The attack cast doubt over validity of the deal signed by Moscow and Kyiv in Istanbul, which was hailed as a diplomatic breakthrough that would help curb soaring global food prices caused by Russia's war in Ukraine.

A Joint Co-ordination Centre staffed by the UN, Turkey, Russia and Ukraine is to monitor ships transiting the Black Sea to Turkey's Bosporus Strait en route to world markets. All sides agreed on Friday there would be no attacks on these entities.

UN officials said the deal, expected to be operational within a few weeks, would restore grain shipments from three Ukrainian ports to pre-war levels of 5 million tonnes a month.

Oleh Ustenko, economic adviser to the Ukrainian president, on Sunday said the attack on the strategic port city showed deliveries could still be seriously disrupted despite the deal.

"Yesterday's strike indicates that it will definitely not work like that," Mr Ustenko told Ukrainian television.

While Ukraine had the capacity to export 60 million tonnes of grain over the next nine months, this could take up to two years if its ports could not function properly, he said.

A blockade of ports by Russia's Black Sea fleet since the invasion of Ukraine on February 24 has halted shipment of tens of millions of tonnes of grain from two of the world's major suppliers.

Moscow denies responsibility for the food crisis, blaming western sanctions linked to the war for slowing its food and fertiliser exports, and Ukraine for mining the approaches to its ports.

But the invasion has stoked food and energy price inflation, driving some 47 million people into "acute hunger," the World Food Programme has said.

Ukraine laid the mines as part of its war defence, but under the deal pilots will guide ships through safe channels.

There was no sign of a let-up in fighting as the war entered its sixth month on Sunday.

While the main theatre of combat has been the eastern region of Donbas, Mr Zelenskyy said in video posted late on Saturday that Ukrainian forces were moving "step by step" into the occupied eastern Black Sea region of Kherson.

The Ukrainian military reported Russian shelling in the north, south and east, and again referred to Russian operations paving the way for an assault on Bakhmut in the Donbas region in the east.

The air force command said its forces had early on Sunday shot down three Russian Kalibr cruise missiles fired from the Black Sea and aimed at the western Khmelnytskiy region.

As Russia’s invasion of Ukraine drags into its sixth month, there was talk of more weapons being donated to Kyiv.

The head of the US House Armed Services Committee said the US and its allies could provide as many as 25 to 30 multiple-launch rocket launch systems to Ukraine, including ones already sent.

Representative Adam Smith outlined the plans to US-government operated Radio Free Europe. The US HIMARS and similar systems have been effect in targeting Russian arms depots and other targets in recent weeks.

Ukraine has requested at least 50 of the systems for defence and more for offensive operations.

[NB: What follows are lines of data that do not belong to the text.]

(* ===== verification/QueryFilterSpec.v ===== *)
(** The transforms that change which rows an operator works on: a projection or a linear
    operator passes a filter or an append, and an append of sources is read as one source.
    Each gives a plan with the table of the node it replaces. *)
From Stdlib Require Import List.
From S2P Require Import Prelude FlexType FlexOps QueryPlan QueryPlanSpec QueryGraph.
From S2P Require Import QueryGraphSpec QueryGraphInv QueryRewrite QueryView QueryRewriteSpec QueryUnionSpec.
Import FlexType FlexOps QueryPlan QueryPlanSpec QueryGraph QueryGraphSpec QueryGraphInv QueryRewrite.
Import QueryView QueryRewriteSpec QueryUnionSpec.
Local Open Scope Z_scope.
Local Open Scope sframe_scope.

Module QueryFilterSpec.

(** ** Tables *)

(** A filter keeps the places that its mask selects. *)
Lemma filter_rows_keep (t m u : table) :
  filter_rows t m = Some u ↔
  length t = length m ∧ ∃ used, mapM selected m = Some used ∧ u = keep used t.
Proof.
  revert m u. induction t as [|r t IH]; intros [|x m] u; cbn [filter_rows length mapM].
  - split; [intros [= <-]|intros (_ & used & [= <-] & ->)]; [|done]. split; [done|]. by exists [].
  - split; [done|]. by intros [? _].
  - split; [done|]. by intros [? _].
  - split.
    + intros (s & Hs & (out & Ho & [= <-])%bind_Some)%bind_Some.
      apply IH in Ho as (Hl & used & Hu & ->). split; [by f_equal|]. exists (s :: used).
      by rewrite Hs, Hu.
    + intros ([= Hl] & used & (s & Hs & (used' & Hu & [= <-])%bind_Some)%bind_Some & ->).
      apply bind_Some. exists s. split; [done|]. apply bind_Some. exists (keep used' t).
      split; [|by destruct s]. apply IH. by eauto.
Qed.

Lemma keep_lookup {A} used (t : list A) j :
  length used = length t →
  keep used t !! j = i ← keep used (seq 0 (length used)) !! j; t !! i.
Proof.
  intros Hl. pose proof (keep_seq_lookup used t 0 [] Hl eq_refl) as H. cbn [app] in H.
  apply mapM_Some in H. destruct (keep used (seq 0 (length used)) !! j) as [i|] eqn:Hi; cbn.
  - destruct (Forall2_lookup_l _ _ _ _ _ H Hi) as (x & -> & ->). done.
  - apply lookup_ge_None. rewrite <- (Forall2_length _ _ _ H). by apply lookup_ge_None.
Qed.

Lemma keep_mapM {A B} (F : A → option B) used : ∀ t t',
  mapM F t = Some t' → mapM F (keep used t) = Some (keep used t').
Proof.
  induction used as [|u used IH]; intros [|x t] t' H; cbn in *; simplify_eq; try done.
  { by injection H as <-. }
  apply bind_Some in H as (y & Hy & (t'' & Ht & [= <-])%bind_Some). apply IH in Ht.
  destruct u; [|done]. cbn. by rewrite Hy, Ht.
Qed.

The US has delivered a dozen and approved four more in a new $270 million (£224 million) military aid package announced Friday. “It is not a fact that our arsenal has 50 of these units,” Mr Smith said.

Bridget Brink, the US ambassador to Ukraine, said assistance would continue “for as long as it takes.”

Meanwhile, the closure of the Jewish Agency’s office in Russia would be a serious event that would affect Israel’s relations with Moscow, Israeli Prime Minister Yair Lapid said.

Russian authorities last week asked a Moscow court to liquidate a prominent group handling the emigration of Jews to Israel. A preliminary hearing is set for Thursday.